#### Data in this exercise
(* ===== verification/DictCache.v ===== *)
(** * fff-poc/src/dict/shared_dictionary_cache.rs: reading the shared dictionaries

    [try_new_read_all] decodes every dictionary of a file when the file is opened. *)

From S2P Require Import Prelude Arrow Common Footer Options Buffers Decoders.

Section Cache.
Context {R RT : Type} `{Reader R} `{Flatbuffers} `{DecoderLibs RT} `{Codecs}.
Context (pushdown : bool).

(** One chunk of a dictionary of type [dt]. *)
Definition read_dict_chunk (r : R) (ctx : option (WASMReadingContext R RT)) (dt : DataType)
    (chunk_meta : fb.Chunk) : outcome Array :=
  let! buf := read_exact_at r (fb.chunk_size chunk_meta) (fb.chunk_offset chunk_meta) in
  let! units := ok_or (fb.encunits chunk_meta) (General "No chunks in column meta") in
  let! decoder := create_physical_decoder units (fb.chunk_encoding chunk_meta) None dt buf ctx None in
  let! arrays :=
    if fb.chunk_num_rows chunk_meta =? 0 then Ok [empty_dictionary]
    else let! '(arrays, _) := decode_chunk pushdown decoder in Ok arrays in
  match arrays with
  | [a] => Ok a
  | _ => Err (NYI "Now we only handle the case where each dictionary chunk has a single EncUnit")
  end.

(** The dictionary in the chunks [chunk_ids], and their size. *)
Definition read_dictionary (r : R) (ctx : option (WASMReadingContext R RT)) (chunks : list fb.Chunk)
    (dt : DataType) (chunk_ids : list Z) : outcome (Array * Z) :=
  let! dict_arrs_sizes :=
    traverse (λ id,
        let! m := index chunks id in
        let! a := read_dict_chunk r ctx dt m in
        Ok (a, fb.chunk_size m)) chunk_ids in
  let dict_size := zsum (map snd dict_arrs_sizes) in
  match map fst dict_arrs_sizes with
  | [a] => Ok (a, dict_size)
  | [a; b] =>
      let! _ := assert (bool_decide (arr_data_type a = arr_data_type b)) in
      let! c := concat_arrays [a; b] in
      Ok (c, dict_size)
  | _ => Err (General "Now we only handle the case where each dictionary has <=2 chunks")
  end.

Definition try_new_read_all (r : R) (t : fb.SharedDictionaryTable)
    (ctx : option (WASMReadingContext R RT)) : outcome SharedDictionaryCache :=
  let! ids := unwrap (fb.dictionary_positions t) in
  let! positions := traverse unwrap ids in
  let! chunks := unwrap (fb.dictionary_chunks t) in
  let chunk_sizes := map fb.chunk_size chunks in
  let! dict_schema := ok_or (fb.dictionary_schema t) (ParseError "Shared dictionary schema not found") in
  let! message := ok_or (root_as_message dict_schema) (ParseError "Unable to get root as message") in
  let! fields := ok_or message (ParseError "Unable to read IPC message as schema") in
  let! dictionaries :=
    traverse (λ '(i, chunk_ids),
        let! f := index fields i in
        read_dictionary r ctx chunks (data_type f) chunk_ids)
      (zip (range (len positions)) positions) in
  Ok (mkCache (map (λ da, Some da.1) dictionaries) (map snd dictionaries) chunk_sizes positions).
End Cache.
########
Assignment: Reproduce exactly every line that sits between the start of the entries and the line bearing "[try_new_read_all] decodes every", counting both of those lines.

Result below:
(* ===== verification/DictCache.v ===== *)
(** * fff-poc/src/dict/shared_dictionary_cache.rs: reading the shared dictionaries

    [try_new_read_all] decodes every dictionary of a file when the file is opened. *)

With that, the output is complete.